A DFT study of adsorption properties of SO2, SOF2, and SO2F2 on ZnO/CuO doped graphene

The SF6 decomposition products bring serious threats to the stable operation of the power systems. In this study, the adsorption properties of SO2, SOF2, and SO2F2 gases on single-molecular metal oxide (ZnO/CuO) doped graphene were investigated by density functional theory (DFT). The optimal sites of two metal oxides individually doping on graphene have been calculated, and their electrical conductivity has achieved considerable improvement compared to pristine graphene.
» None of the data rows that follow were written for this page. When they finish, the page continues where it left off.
Lemma succ_mod_lt i n : i < n -> (i + 1) mod n < n.
Proof. intros H. apply Nat.mod_upper_bound. lia. Qed.

Lemma eid_inj (its : list entry) i j a b :
  NoDup (eid <$> its) -> its !! i = Some a -> its !! j = Some b ->
  eid a = eid b -> i = j.
Proof.
  intros Hnd Ha Hb Heq.
  apply (NoDup_lookup (eid <$> its) i j (eid a)); [done| |].
  - by rewrite list_lookup_fmap, Ha.
  - by rewrite list_lookup_fmap, Hb, Heq.
Qed.

(** *** The loop of [fill] *)

Lemma fill_body_ok w f its mask i :
  fn_label w = Some f -> i < length its ->
  fill_body its mask i w = Ok tt (set_heap (relink its (heap w) i) w).
Proof.
  intros Hf Hi.
  destruct (index_lt its i Hi) as [curr Hc].
  destruct (index_lt its _ (succ_mod_lt i _ Hi)) as [nxt Hn].
  unfold fill_body, relink. rewrite (index_lookup _ _ _ Hc), (index_lookup _ _ _ Hn).
  rewrite Hc, Hn.
  unfold deref, decorate_list_content, call_fn_label, put_next, get_next, put_prev.
  wsimpl. destruct w. cbn in Hf. subst. cbn [heap].
  rewrite next_write_next. rewrite decide_True by done. reflexivity.
Qed.

Lemma for_each_fill_body_ok w f its mask indices :
  fn_label w = Some f -> Forall (fun i => i < length its) indices ->
  for_each (fill_body its mask) indices w =
    Ok tt (set_heap (fold_left (relink its) indices (heap w)) w).
Proof.
  intros Hf Hall. revert w Hf.
  induction Hall as [|i rest Hi Hrest IH]; intros w Hf.
  - cbn. unfold ret. by destruct w.
  - cbn [for_each fold_left]. unfold bind.
    rewrite (fill_body_ok w f its mask i Hf Hi).
    rewrite IH by exact Hf. by destruct w.
Qed.

Lemma fill_ok w f its mask :
  fn_label w = Some f ->
  fill its mask w =
    Ok tt (set_heap (fill_links its (heap w)) (set_items (Some its) w)).
Proof.
  intros Hf. unfold fill, fill_links, bind at 1, modify at 1.
  rewrite (for_each_fill_body_ok _ f) by
    (try exact Hf; apply Forall_forall; intros i Hi; apply elem_of_seq in Hi; lia).
  reflexivity.
Qed.

(** *** The ring that [fill] builds *)

Lemma relink_prefix (its : list entry) (h : gmap nat links) k :
  NoDup (eid <$> its) -> k <= length its ->
  let h' := fold_left (relink its) (seq 0 k) h in
  (forall j e, j < k -> its !! j = Some e ->
     next (links_of h' e) = index its ((j + 1) mod length its)) /\
  (forall j e, j < k -> its !! ((j + 1) mod length its) = Some e ->
     prev (links_of h' e) = index its j).
Proof.
  intros Hnd. induction k as [|k IH]; intros Hk h'.
  - split; intros; lia.
  - subst h'. rewrite seq_S, fold_left_app. cbn [fold_left Nat.add].
    destruct IH as [IHn IHp]; [lia|].
    set (h0 := fold_left (relink its) (seq 0 k) h) in *.
    assert (Hlt : k < length its) by lia.
    destruct (index_lt its k Hlt) as [curr Hc].
    destruct (index_lt its _ (succ_mod_lt k _ Hlt)) as [nxt Hn].
    unfold relink. rewrite Hc, Hn. split.
    + intros j e Hj He. rewrite next_write_prev, next_write_next.
      destruct (decide (eid curr = eid e)) as [Heq|Hne].
      * assert (k = j) as <- by eauto using eid_inj.
        symmetry. by apply index_lookup.
      * apply IHn; [|done]. assert (j <> k) by congruence. lia.
    + intros j e Hj He. rewrite prev_write_prev, prev_write_next.
      destruct (decide (eid nxt = eid e)) as [Heq|Hne].
      * assert (Hjk : (k + 1) mod length its = (j + 1) mod length its)
          by eauto using eid_inj.
        rewrite !succ_mod in Hjk by lia.
        assert (j = k) as ->
          by (repeat case_decide; lia).
        symmetry. by apply index_lookup.
      * apply IHp; [|done]. assert (j <> k) by congruence. lia.
Qed.

Lemma fill_links_ring (its : list entry) (h : gmap nat links) :
  NoDup (eid <$> its) -> ring_over (fill_links its h) its.
Proof.
  intros Hnd i e He.
  assert (Hi : i < length its) by (by eapply lookup_lt_Some).
  destruct (relink_prefix its h (length its) Hnd (Nat.le_refl _)) as [Hn Hp].
  split; [by apply Hn|].
  assert (Hj : (i + length its - 1) mod length its < length its)
    by (apply Nat.mod_upper_bound; lia).
  apply Hp; [done|].
  rewrite succ_mod by done.
  destruct (decide (i = 0)) as [->|Hne].
  - rewrite Nat.add_0_l in *. rewrite Nat.mod_small in * by lia.
    rewrite decide_True by lia. done.
  - replace (i + length its - 1) with (i - 1 + 1 * length its) in * by lia.
    rewrite Nat.Div0.mod_add in *. rewrite Nat.mod_small in * by lia.
    rewrite decide_False by lia. by replace (i - 1 + 1) with i by lia.
Qed.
Both ZnO-graphene and CuO-graphene have great adsorption energies for the three gases. In addition, the adsorption structures, charge transfer, band structure, density of states, and charge deformation density are analyzed to explore the feasibility of metal oxide doped graphene. For gases adsorption on ZnO-graphene the adsorption capacity is: SOF2 > SO2 > SO2F2, and for CuO-graphene the adsorption capacity is: SO2F2 > SOF2 > SO2.

Automated summary

In this study, the adsorption properties of SO2, SOF2, and SO2F2 gases on ZnO/CuO doped graphene were investigated using DFT. The results showed that the electrical conductivity of doped graphene was significantly improved, and both ZnO-graphene and CuO-graphene exhibited strong adsorption capacity for the three gases.